O moço do Uber
Sempre pergunto aos motoristas há quanto tempo eles estão no Uber, pra saber se está dando certo. Peguei esta semana um rapaz bem jovem, que me disse que estava há três meses, desde que retornou dos Estados Unidos, onde vivia como imigrante ilegal.
Prosseguimos no diálogo:
– Eu morava lá há cinco anos, agora voltei com minha esposa e meu filho. Como não tem emprego aqui eu optei pelo Uber.
– Mas voltou por quê?
– Depois que Trump tomou posse eles cancelaram nosso plano de saúde. Minha mulher estava grávida e fazendo o pré-natal. De repente chegou em casa uma conta de 15 mil dólares! O serviço era público, eu fiquei indignado e não paguei, alguns dias depois minha esposa foi até uma clínica, com enxaqueca. Se recusaram a atendê-la se não pagássemos…
– Putz!
– Em seguida cancelaram minha Drivers License, a carteira de habilitação de lá. Eu não podia dirigir.
– Putz!
– Mas tem mais. Eles depois proibiram que as empresas contratassem qualquer pessoa que não tivesse o Social Security ID, uma espécie de CPF deles, que nenhum imigrante ilegal tem. Aí fiquei assim: sem plano de saúde, sem carteira de motorista, sem emprego e sem a menor chance de conseguir outro emprego, pois a multa para o empregador é muito pesada.
– E daí você voltou…
– Voltei. Nem deu tempo de esperar meu filho nascer lá. Esta semana falei com um amigo que está lá, também ilegal. Ele me contou que perdeu a hora e, em vez das 7 da manhã, chegou no trabalho às 8 e não viu ninguém no local. Perguntou o que havia acontecido. Os agentes da imigração deram uma blitz logo cedo e todo mundo estava sendo deportado, menos ele, porque chegou atrasado…
– Putz.
– Agora estou me virando aqui, onde tudo é caro. Olha este carro. Eu vi um destes para comprar lá, por 6 mil dólares, usado, em excelentes condições. Aqui me custou 75 mil reais. É assim…
– Pois é.
E ele concluiu:
– Mas sabe que não sei quem está errado? Se é o Trump expulsando os imigrantes ilegais ou se somos nós aqui que aceitamos que um automóvel destes custe 75 mil reais, pagamos a metade do que ganhamos em impostos, nos conformamos com 70 mil assassinatos por ano. Não é pra ir embora daqui?

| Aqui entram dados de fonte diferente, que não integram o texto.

(** Two providers registered on the empty service in either order. *)
Lemma registrations_commute_witness :
  final (register_provider "b" "gcp"
           (final (register_provider "a" "aws" empty_service)))
  = final (register_provider "a" "aws"
             (final (register_provider "b" "gcp" empty_service))).
Proof.
  assert (Hne : "a" <> "b") by discriminate.
  exact (proj1 (@registrations_commute sample_environment empty_service "a" "b" "aws" "gcp"
                  ("LocalArtifactStore", 2%N) ("S3ArtifactStore", 9%N) Hne)).
Defined.

(** The entries of ["local"] in [sample_service] outlive a session that
    tries to register the key again and deletes another key. *)
Lemma entry_stays_until_deleted_witness :
  let qs : list (@Request sample_environment) :=
    [@RegisterProvider sample_environment "local" "gcp"; DeleteProvider "other";
     @RegisterArtifactStore sample_environment "local" ("S3ArtifactStore", 9%N);
     @RegisterMetadataStore sample_environment "local" ("MySQLMetadataStore", 9%N);
     GetProvider "local"] in
  providers (session qs sample_service).1 !! "local" = Some "aws" /\
  artifact_store_map (session qs sample_service).1 !! "local"
  = Some (mkUUIDSourceTuple 2%N "zenml.stores.LocalArtifactStore") /\
  metadata_store_map (session qs sample_service).1 !! "local"
  = Some (mkUUIDSourceTuple 1%N "zenml.stores.SqliteMetadataStore").
Proof.
  cbv zeta.
  destruct (@entry_stays_until_deleted sample_environment
              [@RegisterProvider sample_environment "local" "gcp"; DeleteProvider "other";
               @RegisterArtifactStore sample_environment "local" ("S3ArtifactStore", 9%N);
               @RegisterMetadataStore sample_environment "local" ("MySQLMetadataStore", 9%N);
               GetProvider "local"] sample_service "local") as (Hp & Ha & Hm).
  split; [|split].
  - apply (Hp "aws" eq_refl). intros Hin.
    repeat (apply elem_of_cons in Hin as [Hin|Hin]; [discriminate|]).
    by apply elem_of_nil in Hin.
  - apply (Ha _ eq_refl). intros Hin.
    repeat (apply elem_of_cons in Hin as [Hin|Hin]; [discriminate|]).
    by apply elem_of_nil in Hin.
  - apply (Hm _ eq_refl). intros Hin.
    repeat (apply elem_of_cons in Hin as [Hin|Hin]; [discriminate|]).
    by apply elem_of_nil in Hin.
Defined.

Ele então deu um suspiro e ficou mudo. A corrida terminou, nos despedimos, desci do carro, desejei-lhe boa sorte e, enquanto o carro preto se afastava, fiquei ali parado, sem saber o que pensar.
No dia seguinte os deputados aprovaram uma emenda que, se passar, vai praticamente acabar com o Uber.
Que dó de nós.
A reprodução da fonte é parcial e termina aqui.